_TASK DETAILS_
Provide again, from the entries below, every line from the one containing "as a class." through the one containing "- [Tasks.v]: its", exactly as written, and no other line.

(Saved entries)
(* ===== verification/Prelude.v ===== *)
(** * Verification of the C code of the [my_src] repository

    The repository collects a cache server ([mycache/]), several C++ services,
    data-structure exercises, and unpacked copies of third-party libraries.
    This development models the author's own algorithmic code and proves what it
    does on every branch, the flaws included.  Paths below are relative to
    [src/louluosrc/].

    ** The program and its model

    The cache server [mycache/src/] is layered: [util/coding.h] codes integers;
    [struct/] has the bitmap, the string hash, the skip list, the red-black tree
    and two queues between threads; [mem/minipwr_mem_pool.c] allocates from
    nodes that a red-black tree orders by address and a bitmap describes;
    [cache/kvcache.c] keeps its items in a ring of skip lists chosen by the
    string hash; [net/] parses requests with the integer codes and looks up
    sockets.  Beside it stand the sorting library [sort_algorithms/], the
    strings and the heap of [cstring/], and the exercises of [practice/].

    The services are a game login server ([logingame_server/]), the adapter
    [notify_adapter_v2/], through which an application server reaches the
    clients of a game, and the touch server [xlgame_touch_server/], which
    answers a client of the game by what its operators have configured; they share, as copies, the text functions and the
    configuration of [common/], an HTTP server, its requests and responses, and
    a blocking queue.  In the adapter a reactor (tcpserver.cpp) cuts the streams
    of its clients into frames, admits messages and queues them; a thread of the
    dispatcher turns them into tasks or publishes them through ZeroMQ; workers
    run the tasks over a pool of Redis clients and queue commands, with a byte
    in a pipe each, that the reactor obeys.  A second reactor (httpserver.cpp)
    takes broadcasts by HTTP.

    In the touch server the dispatcher takes the requests of the HTTP server and
    gives them to workers.  A worker runs a chain of filters over tables that are
    kept under a read-write lock, counts in Redis what it grants and puts the
    contents into the response; another task reads the tables anew from MySQL.
    Clients of Redis and MySQL come from pools, and a timer renews the keys.

    - [Prelude.v]: outcomes of C code, machine integers, arrays, loops, pointers.
    - [Coding.v]: [mycache/src/util/coding.h].
    - [Bitmap.v]: [mycache/src/struct/bitmap.h].
    - [Hash.v]: [mycache/src/struct/hash.c].
    - [SkipCore.v], [SkipOps.v]: the loops and the operations that
      [mycache/src/struct/skip_list.c] and [mycache/src/cache/kvcache.c] have in
      common, over a heap of nodes with a payload; [SkipList.v] and [KvCache.v]
      are the two clients.
    - [Kfifo.v]: [mycache/src/struct/kfifo.c] and [.h], sequentially and with
      one writer and one reader interleaved.
    - [DoubleQueue.v]: [mycache/src/struct/doublequeue.c], likewise.
    - [Sorting.v]: [sort_algorithms/].
    - [RbTree.v], [RbInsert.v], [RbErase.v]: [mycache/src/struct/rbtree.c] and
      [.h]: rotations and the relation of heap and tree, insertion and walks,
      deletion.
    - [MemPool.v], [PoolAlloc.v]: [mycache/src/mem/minipwr_mem_pool.c]: the
      operations and the search; what allocation guarantees and what not.
    - [BufferOp.v], [BinMsg.v]: [bufferoperation.cpp] and [cbinmsg.cpp] of
      [logingame_server/src/main/].
    - [Text.v]: byte strings, [boost::split] and [boost::trim] as a class with
      its laws, decimal numbers; [Utility.v]: [common/SDUtility.cpp];
      [MyCommon.v]: [common/mycommon.cpp]; [Config.v]: [common/SDConfiguration].
    - [Json.v]: [cJSON.c], of which every service has the same copy, over doubles
      in the arithmetic of [SpecFloat], and [cjson_wrapper.cpp].
    - [Session.v]: [memcache_client.cpp] with its guard and pool, over
      libmemcached and the server as a class, and the sessions that
      [dispatcher.cpp] of [logingame_server/src/main/] keeps there.
    - [Platform.v]: [main/libcurlclient.cpp] and
      [service/loginwebgame_service.cpp] of [logingame_server/src/], over libcurl
      as a class.
    - [HttpPacket.v], [HttpResponse.v]: [HttpRequestPacket.cpp] and
      [HttpResponseHeaderPacket.cpp] of [logingame_server/src/main/].
    - [BlockQueue.v]: [block_queue.h], and its threads step by step.
    - [Frame.v]: [protocol_codec.cpp] and [message_codec.cpp] of
      [notify_adapter_v2/src/main/].
    - [Socket.v]: the answers of the kernel, the log of what a server did with
      sockets, and the tags of connections, for both servers.
    - [TcpServer.v], [TcpRecv.v]: [tcpserver.cpp] and [tcpservermanager.cpp] of
      the adapter; the transfer of a stream of frames.
    - [HttpServer.v]: [httpserver.cpp] and [http_manager.cpp] of
      [logingame_server/src/main/], over the class [RequestDecoder], which
      [HttpPacket.v] implements.
    - [Redis.v], [Hiredis.v], [RedisClient.v]: what the dispatcher relies on, as
      the class [RedisClients] with its laws; [redis_client.cpp] of the adapter,
      over hiredis and the server as classes, implements it.
    - [Program.v]: programs of threads as trees of operations.
    - [Dispatcher.v]: [dispatcher.cpp], [template_pool.h], [template_guard.h],
      [threadpoll_manager.cpp] and [tokenid_service.cpp] of the adapter; the
      adapter as a whole as a step relation.
    - [Tasks.v]: its tasks run alone, from the message to the socket.
    - [Store.v]: what the touch server relies on of Redis and MySQL, as the class
      [Store] with its laws; [RedisSync.v] ([redis_client.cpp]), [MySql.v]
      ([cmysql.cpp], which all services have) and [TouchStore.v] implement it.
    - [GameInfo.v]: [gameinfo.cpp], [prevent_service.cpp], [databasepool.cpp] and
      parts of [trustee_service.cpp] and [dispatcher.cpp] of
      [logingame_server/src/], over the client of [MySql.v].
    - [Detacher.v]: [RW_detacher.cpp] and the pools, as programs of threads;
      [FilterConfig.v]: [filter_config.cpp]; [Filters.v]: the other filters, their
      contexts and events, in [xlgame_touch_server/src/filters/] and [events/].
    - [TouchServer.v]: [dispatcher.cpp], [threadpoll_manager.cpp] and the lock of
      the touch server, as a whole as a step relation; [TouchLimit.v]: any number
      of searches for a business at once; [TouchTasks.v]: its tasks
      run alone, against a specification of the chain of filters.
    - [Net.v]: [mycache/src/net/protocol.h] and the socket table of [net.h].
    - [MinHeap.v]: [cstring/minheap.h], related to the heap sort of [Sorting.v].
    - [Cstring.v]: [cstring/cstring.h].
    - [Practice.v]: [slist_reverse.c], [binary_tree.c], [ary.c] of [practice/].

    ** Conventions

    A function of the C code is a Rocq function of the same name into [outcome]:
    [Ret] with the result and the changed state, [Stuck] where C leaves the
    behaviour undefined (an access outside an object, a null or dangling
    pointer, an indeterminate value that decides a branch, signed overflow) or an
    [assert] fails, [Loop] when the fuel of a loop is used up.  [returns m Q]
    says that [m] completes with a result in [Q], so every theorem stated with
    it includes termination and the absence of undefined behaviour.  Integers
    are [Z] with the wrap-around ([u32], [u64], [s32], ...) or the overflow check
    ([in_s32], [in_s64]) written where the code has it; arrays are lists with a
    bounds check at each access; linked structures live in a [gmap] from
    locations to records.  What comes from outside (results of [malloc], the
    clock, random numbers, the byte order) is an argument.  A loop is [loop] with
    a fuel read off its bound or the size of the heap; a result [Ret] shows that
    the fuel was enough, and the theorems show it for all inputs they admit.

    ** What the theorems show

    - Codes: [Coding] round trips of varints, fixed-width integers and zigzag,
      and safety of decoding on any bytes; [BinMsg] round trip of records and
      safety on any bytes; [Frame], [MyCommon], [Utility], [HttpResponse] round
      trips of frames, key-value texts, URL escapes and responses.
    - Sets of bits and hashes: [Bitmap], [Hash].
    - Maps: [SkipList] and [KvCache] refine a list ordered by priority and a map
      from hashed keys to queues of items; [RbInsert], [RbErase] and
      [MemPool.node_search_correct] an ordered list of nodes, with the balance
      and the logarithmic search; [Config.load_refines] a map of the lines of a
      file.
    - Queues: [Kfifo] and [DoubleQueue] refine a bounded and an unbounded queue.
      [DoubleQueue] stays correct in any interleaving of producer and consumer
      (rule induction over the step relations [spsc_step] and [dq_step]), and so
      does [BlockQueue] with any number of threads; [Kfifo] does unless the index
      of the other side moves between the two times that [min] reads it
      ([spsc_overruns]).
    - Arrays: [Sorting], [MinHeap], [Net.pollfd_lookup].
    - Memory: [PoolAlloc.palloc_disjoint] for blocks handed out,
      [SkipList.skip_list_free_correct] and
      [DoubleQueue.double_queue_free_correct] for nodes given back.
    - Requests: [HttpPacket.decode_get_correct], [decode_post_correct].
    - JSON: [Json.json_parse_safe]: parsing ends on any text, and safely where
      the escape sequences are complete and every number that is read fits;
      [json_roundtrip] of trees without
      numbers, [wrapper_roundtrip]; [Session.session_stored]: a session that is
      stored is the one that is found.
    - The game platforms: [Platform.login_asks_platforms]: which of them are asked,
      and what is made of the answers; [signed_request]: what is posted, of
      parameters that need no escape.
    - Tables: [GameInfo.games_loaded]: the games that are found are those of the
      table, [update_prevent_spec], [remove_prevent_spec]: the map of who may not
      play follows the queries.
    - The two servers: in every state that events and commands lead to, the
      table, the kernel's connections, the identities and the permissions agree,
      and nothing undefined happens but where these theorems say so: a descriptor
      beyond the table, the end of [check_timeout], a request that its decoder
      cannot read ([server_safe], [http_server_safe]); what a
      client sends reaches the dispatcher whole and admitted
      ([message_admission], [stream_reassembly], [http_request_whole]); what is
      sent to a connection reaches it or nobody ([command_delivery],
      [http_answer]).
    - The clients of Redis and MySQL: [redis_client_correct],
      [sync_client_correct], [mysql_client_correct]: their operations end
      whatever the connection does, and what they answer is what the server has;
      for Redis by the relation [Hiredis.serves], which says of each command what
      it does to the keys of a server, with their kinds and times to live, and
      what it answers.
    - The adapter: [Dispatcher.adapter_safe] puts the servers, the dispatcher and
      its workers together, by an invariant of the interleaved operations and a
      weakest precondition of the threads' programs; [Tasks] says what the
      tasks do when nothing interferes, and [auth_end_to_end] follows one
      through the worker and the reactor.
    - The touch server: [touch_safe] and [touch_lock_progress] in any interleaving
      (nothing undefined outside the workers, no client used twice or lost, nobody
      waits for a lock that nobody will release); [volume_limit] and
      [output_limit_grants]: what is granted stays within the limits;
      [touch_core_correct]: a request is answered as the specification of the
      filters says; [update_configs_correct]: what an update leaves.
    - Flaws that the proofs met are theorems too: [skip_list_del_dangling],
      [kvcache_del_dangling], [kvcache_free_undefined], [palloc_overlaps],
      [record_codec_errors], [protocol_parse_progress], [stale_identity],
      [large_frame_refused], [published_identity], [resent_as_format],
      [hash_read_after_free], [removed_business_crash], [mysql_pool_leak],
      [constructor_overflows], [message_overflows], [unknown_column],
      [json_backslash], [json_short_escape], [json_big_number],
      [session_semicolons], [default_expiration], [http_request_leaks],
      [malformed_answer_succeeds], [json_status_lost], [brace_in_url],
      [special_key_ambiguous], [prevent_injection], [parameter_injected],
      [spsc_overruns], [insertions_meet], [connection_beyond_table],
      [get_slot_beyond], [first_piece_queued], and parts of
      [kvcache_set_get], [hash_string_correct], [pollfd_lookup],
      [key_value_roundtrip], [response_roundtrip], [zigzag_correct],
      [server_safe], [http_request_whole] and [process_auth_correct] (a key whose
      removal fails grants again).

    ** Not modelled

    - Vendored and third-party code: [apr-1.4.8/], [apr-util-1.5.2/],
      [protobuf-2.5.0/], [qemu-kvm-0.14.0/], [lockfree_struct/],
      [mycache/deps/], [someone_alloc/].
    - Code that does not compile as it stands: [mycache/src/struct/kfifos.c],
      [mycache/src/midware/], [mycache/src/net/net.c] and the epoll loop of
      [net.h], the older [src/mem/].
    - System calls, threads and logging: the socket functions of [net.h],
      [main.c], the start of the services and of their threads, and the tests.
    - ZeroMQ.  hiredis, libmemcached, libcurl and the client library of MySQL are
      not in the repository: [HiredisLaws], [SyncLaws], [MemcachedLaws],
      [CurlLaws] and [MysqlLaws] state what is documented of them and of the
      servers.
    - The rest of the services: the tasks of the login server that connect its
      parts, the copies of [libcurlclient.cpp] that differ, and the statistics.
    - Output: [bm_foreach] of [coding.h] and the tracing [printf]s.  Weak memory
      orders: the interleavings are sequentially consistent. *)

From stdpp Require Export base list numbers option gmap sorting.
From Stdlib Require Export ZArith Lia.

_SOLUTION FOR THIS PROBLEM_
      as a class.
    - [HttpPacket.v], [HttpResponse.v]: [HttpRequestPacket.cpp] and
      [HttpResponseHeaderPacket.cpp] of [logingame_server/src/main/].
    - [BlockQueue.v]: [block_queue.h], and its threads step by step.
    - [Frame.v]: [protocol_codec.cpp] and [message_codec.cpp] of
      [notify_adapter_v2/src/main/].
    - [Socket.v]: the answers of the kernel, the log of what a server did with
      sockets, and the tags of connections, for both servers.
    - [TcpServer.v], [TcpRecv.v]: [tcpserver.cpp] and [tcpservermanager.cpp] of
      the adapter; the transfer of a stream of frames.
    - [HttpServer.v]: [httpserver.cpp] and [http_manager.cpp] of
      [logingame_server/src/main/], over the class [RequestDecoder], which
      [HttpPacket.v] implements.
    - [Redis.v], [Hiredis.v], [RedisClient.v]: what the dispatcher relies on, as
      the class [RedisClients] with its laws; [redis_client.cpp] of the adapter,
      over hiredis and the server as classes, implements it.
    - [Program.v]: programs of threads as trees of operations.
    - [Dispatcher.v]: [dispatcher.cpp], [template_pool.h], [template_guard.h],
      [threadpoll_manager.cpp] and [tokenid_service.cpp] of the adapter; the
      adapter as a whole as a step relation.
    - [Tasks.v]: its tasks run alone, from the message to the socket.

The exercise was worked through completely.